[TASK STATEMENT]
Print word for word the first line of the records below and every following line through the one containing "Definition plain (b"; print nothing else.

******************************

Definition cli_put (i : Z) (topic data : list Z) : M (Cluster E) unit :=
  simple_ok i (str "PUT " ++ topic ++ str " " ++ data).

Definition cli_get (i : Z) (topic : list Z) : M (Cluster E) (option (list Z)) :=
  let! resp := send_raw i (str "GET " ++ topic) in
  if bool_decide (resp = str "EMPTY") then ret None
  else
    match strip_prefix (str "OK ") resp with
    | Some rest => ret (Some rest)
    | None => bail ("unexpected GET response: " +:+ to_string resp)
    end.

Definition cli_state (i : Z) (topic : list Z) : M (Cluster E) (list Z) := send_payload i (str "STATE " ++ topic).
Definition cli_metrics (i : Z) : M (Cluster E) (list Z) := send_payload i (str "METRICS").
End cli.

(** * Plain text on the wire *)

Definition plain (b : Z) : Prop := 0x21 ≤ b < 0x7F.
Definition ascii (b : Z) : Prop := 0 ≤ b < 0x80.

Lemma utf8_ascii l : Forall ascii l → utf8_valid l = true.
Proof.
  induction 1 as [|a l Ha _ IH]; [done|]. cbn. rewrite /ascii in Ha. destruct (Z.ltb_spec a 0x80); [done|lia].
Qed.

Lemma plain_ascii l : Forall plain l → Forall ascii l.
Proof. intros Hl. eapply Forall_impl; [exact Hl|]. rewrite /plain /ascii. lia. Qed.

Lemma trim_end_plain l b : plain b → trim_end (l ++ [b]) = l ++ [b].
Proof.
  intros Hb. rewrite /trim_end reverse_app reverse_singleton /=. rewrite /plain in Hb.
  assert (ws1 b = false) as ->.
  { rewrite /ws1 /between. destruct (Z.leb_spec b 0x0D); [lia|]. rewrite andb_false_r. destruct (Z.eqb_spec b 0x20); [lia|done]. }
  destruct (reverse l) as [|x k] eqn:Er.
  { by rewrite (reverse_singleton b) -(reverse_involutive l) Er. }
  assert (ws2 x b = false) as ->.
  { rewrite /ws2. destruct (Z.eqb_spec b 0x85); [lia|]. destruct (Z.eqb_spec b 0xA0); [lia|]. apply andb_false_r. }
  assert (∀ y, ws3 y x b = false) as Hw.
  { intros y. rewrite /ws3 /between. destruct (Z.eqb_spec b 0x80); [lia|]. destruct (Z.leb_spec 0x80 b); [lia|].
    destruct (Z.eqb_spec b 0xA8); [lia|]. destruct (Z.eqb_spec b 0xA9); [lia|]. destruct (Z.eqb_spec b 0xAF); [lia|].
    destruct (Z.eqb_spec b 0x9F); [lia|]. by rewrite !andb_false_r. }
  assert (reverse (b :: x :: k) = l ++ [b]) as Hrev by by rewrite reverse_cons -Er reverse_involutive.
  destruct k as [|y k]; [done|]. by rewrite Hw.
Qed.

Lemma to_string_str t : to_string (str t) = t.
Proof.
  rewrite /to_string /str -list_fmap_compose. rewrite -{2}(String.string_of_list_ascii_of_string t). f_equal.
  induction (String.list_ascii_of_string t) as [|a l IH]; [done|]. cbn. rewrite IH. f_equal.
  by rewrite Nat2Z.id Ascii.ascii_nat_embedding.
Qed.

Lemma str_app s t : str (s +:+ t) = str s ++ str t.
Proof.
  induction s as [|a s IH]; [done|]. change (str (String a s +:+ t)) with (Z.of_nat (Ascii.nat_of_ascii a) :: str (s +:+ t)).
  by rewrite IH.
Qed.

Lemma hex_pairs_ascii bytes : Forall is_byte bytes → Forall ascii (hex_pairs bytes).
Proof.
  induction 1 as [|b bytes Hb _ IH]; [done|]. rewrite hex_pairs_cons.
  destruct (byte_nibbles b Hb) as (H1 & H2 & _). pose proof (hex_digit_range _ H1). pose proof (hex_digit_range _ H2).
  repeat constructor; [rewrite /ascii; lia..|done].
Qed.

Lemma str_to_string l : Forall is_byte l → str (to_string l) = l.
Proof.
  intros Hl. rewrite /to_string /str String.list_ascii_of_string_of_list_ascii.
  induction Hl as [|b l Hb _ IH]; [done|]. cbn. rewrite IH. f_equal. rewrite /is_byte in Hb.
  rewrite Ascii.nat_ascii_embedding; lia.
Qed.

Lemma ascii_byte b : ascii b → is_byte b.
Proof. rewrite /ascii /is_byte. lia. Qed.

Lemma from_str_radix16_byte a b x : from_str_radix16 a b = Some x → is_byte x.
Proof.
  rewrite /from_str_radix16 /is_byte. case_match; [intros Hx%hex_value_range; lia|].
  destruct (hex_value a) as [y|] eqn:Ey; [|done]. destruct (hex_value b) as [z|] eqn:Ez; [|done].
  intros [= <-]. apply hex_value_range in Ey, Ez. lia.
Qed.

(** What the loop over the pairs makes of ASCII text: some bytes, or the message that names the
    first bad pair; never a panic, and never an effect. *)
Definition hex_outcome (n : nat) (r : outcome (list Z)) : Prop :=
  match r with
  | Ok d => Forall is_byte d ∧ length d = n
  | Err e => ∃ a b, ascii a ∧ ascii b ∧
      e = IoError KOther ("invalid hex byte '" +:+ to_string [a; b] +:+ "': invalid digit found in string")
  | _ => False
  end.

Lemma hex_loop_text n l :
  length l = (2 * n)%nat → Forall ascii l → ∃ r, (∀ S (s : S), hex_loop l s = (r, s)) ∧ hex_outcome n r.
Proof.
  revert l. induction n as [|n IH]; intros l Hl Ha.
  { destruct l; [|done]. exists (Ok []). by split. }
  destruct l as [|a [|b l]]; cbn in Hl; [lia..|]. apply Forall_cons in Ha as [Ha [Hb Hl']%Forall_cons].
  destruct (IH l ltac:(lia) Hl') as (r & Hr & Ho). cbn [hex_loop]. rewrite cont_ascii; [apply Ha|].
  assert (match l with c :: _ => cont c | [] => false end = false) as ->.
  { destruct Hl' as [|c l Hc _]; [done|]. apply cont_ascii, Hc. }
  destruct (from_str_radix16 a b) as [x|] eqn:Ex; cbn [orb].
  - exists (match r with Ok d => Ok (x :: d) | Err e => Err e | Panic => Panic | Hang => Hang end).
    split; [intros S s; rewrite /bind Hr; by destruct r|]. destruct r as [d| | |]; [|done..].
    destruct Ho as [Hd Hlen]. split; [constructor; [by eapply from_str_radix16_byte|done]|]. cbn. by rewrite Hlen.
  - eexists. split; [done|]. by exists a, b.
Qed.

Lemma read_send_response resp : Forall ascii resp → len resp < 2 ^ 32 → read_response (send_response resp) = Ok resp.
Proof.
  intros Ha Hl. pose proof (len_nonneg resp). rewrite /send_response /read_response. cbn [le_u32 app].
  rewrite from_le_le_u32; [apply Z.mod_pos_bound; lia|]. rewrite Z.mod_small; [lia|].
  rewrite Z.ltb_irrefl take_ge; [rewrite /len; lia|]. by rewrite utf8_ascii.
Qed.

Section wire.
Context {E : Type} `{Engine E} `{Bincode MetadataCmd, Bincode ClusterState}
        `{Bincode InternalOp} `{Bincode InternalResp}.
Variable json_state : TopicState → string.
Variable metrics_json : Z → Cluster E → string.
Variable hops : nat.
Abbreviation send_raw := (send_raw json_state metrics_json hops).
Abbreviation handle_command := (handle_command json_state metrics_json hops).

(** A command the listener takes: ASCII text that ends in a printable byte. *)
Definition command (line : list Z) : Prop :=
  Forall ascii line ∧ len line ≤ MAX_FRAME_LEN ∧ ∃ l b, line = l ++ [b] ∧ plain b.

Lemma send_raw_text i line c r c' :
  command line → handle_text json_state metrics_json hops i line c = (Ok r, c') → Forall ascii r → len r < 2 ^ 32 →
  send_raw i line c = (Ok r, c').
Proof.
  intros (Ha & Hl & l & b & -> & _) E1 Hr Hlr. rewrite /CliClient.send_raw /handle_connection.
  rewrite Z.mod_small; [rewrite /MAX_FRAME_LEN in Hl; pose proof (len_nonneg (l ++ [b])); lia|].
  change (le_u32 (len (l ++ [b])) ++ l ++ [b]) with (frame (l ++ [b])). rewrite -(app_nil_r (frame (l ++ [b]))).
  rewrite loop_frame; [rewrite len_app len_cons len_nil in Hl |- *; pose proof (len_nonneg l); lia|].
  rewrite /bind E1. destruct (length (frame (l ++ [b]) ++ [])) as [|fuel] eqn:Ef; [by rewrite length_app in Ef|].
  cbn [Client.connection_loop app]. by rewrite /ret read_send_response.
Qed.

Lemma handle_text_command i line c :
  command line →
  handle_text json_state metrics_json hops i line c
  = match handle_command i line c with
    | (Ok msg, c') => (Ok msg, c')
    | (Err e, c') => (Ok (str ("ERR " +:+ err_msg e)), c')
    | (Panic, c') => (Panic, c')
    | (Hang, c') => (Hang, c')
    end.
Proof.
  intros (Ha & _ & l & b & -> & Hb). rewrite /handle_text utf8_ascii // /bind /catch trim_end_plain //.
  by destruct (handle_command i (l ++ [b]) c) as [[] ?].
Qed.

Lemma send_raw_reply i line c r c' :
  command line → handle_command i line c = (Ok r, c') → Forall ascii r → len r < 2 ^ 32 → send_raw i line c = (Ok r, c').
Proof. intros Hc E1. apply send_raw_text; [done|]. by rewrite handle_text_command // E1. Qed.

Lemma send_raw_error i line c e c' :
  command line → handle_command i line c = (Err e, c') → Forall ascii (str (err_msg e)) →
  len (str (err_msg e)) < 2 ^ 16 + 100 → send_raw i line c = (Ok (str ("ERR " +:+ err_msg e)), c').
Proof.
  intros Hc E1 Ha Hl. apply send_raw_text; [done| |..].
  - by rewrite handle_text_command // E1.
  - rewrite str_app. apply Forall_app. split; [|done]. repeat constructor; done.
  - rewrite str_app len_app. change (len (str "ERR ")) with 4. lia.
Qed.

(** ** The commands the client writes *)

Definition word (t : string) : Prop := str t ≠ [] ∧ Forall plain (str t).

Lemma word_spaceless t : word t → Forall (λ b, b ≠ 0x20) (str t).
Proof. intros [_ Ht]. eapply Forall_impl; [exact Ht|]. rewrite /plain. lia. Qed.

Lemma command_word (l : list Z) t :
  Forall ascii l → word t → len l + len (str t) ≤ MAX_FRAME_LEN → command (l ++ str t).
Proof.
  intros Hl [Hne Ht] Hlen. split_and!; [apply Forall_app; split; [done|by apply plain_ascii]|by rewrite len_app|].
  destruct (str t) as [|b k _] using rev_ind; [done|]. exists (l ++ k), b. split; [by rewrite app_assoc|].
  apply Forall_app in Ht as [_ Ht]. by inversion_clear Ht.
Qed.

******************************

[SOLUTION]
Definition cli_put (i : Z) (topic data : list Z) : M (Cluster E) unit :=
  simple_ok i (str "PUT " ++ topic ++ str " " ++ data).

Definition cli_get (i : Z) (topic : list Z) : M (Cluster E) (option (list Z)) :=
  let! resp := send_raw i (str "GET " ++ topic) in
  if bool_decide (resp = str "EMPTY") then ret None
  else
    match strip_prefix (str "OK ") resp with
    | Some rest => ret (Some rest)
    | None => bail ("unexpected GET response: " +:+ to_string resp)
    end.

Definition cli_state (i : Z) (topic : list Z) : M (Cluster E) (list Z) := send_payload i (str "STATE " ++ topic).
Definition cli_metrics (i : Z) : M (Cluster E) (list Z) := send_payload i (str "METRICS").
End cli.

(** * Plain text on the wire *)

Definition plain (b : Z) : Prop := 0x21 ≤ b < 0x7F.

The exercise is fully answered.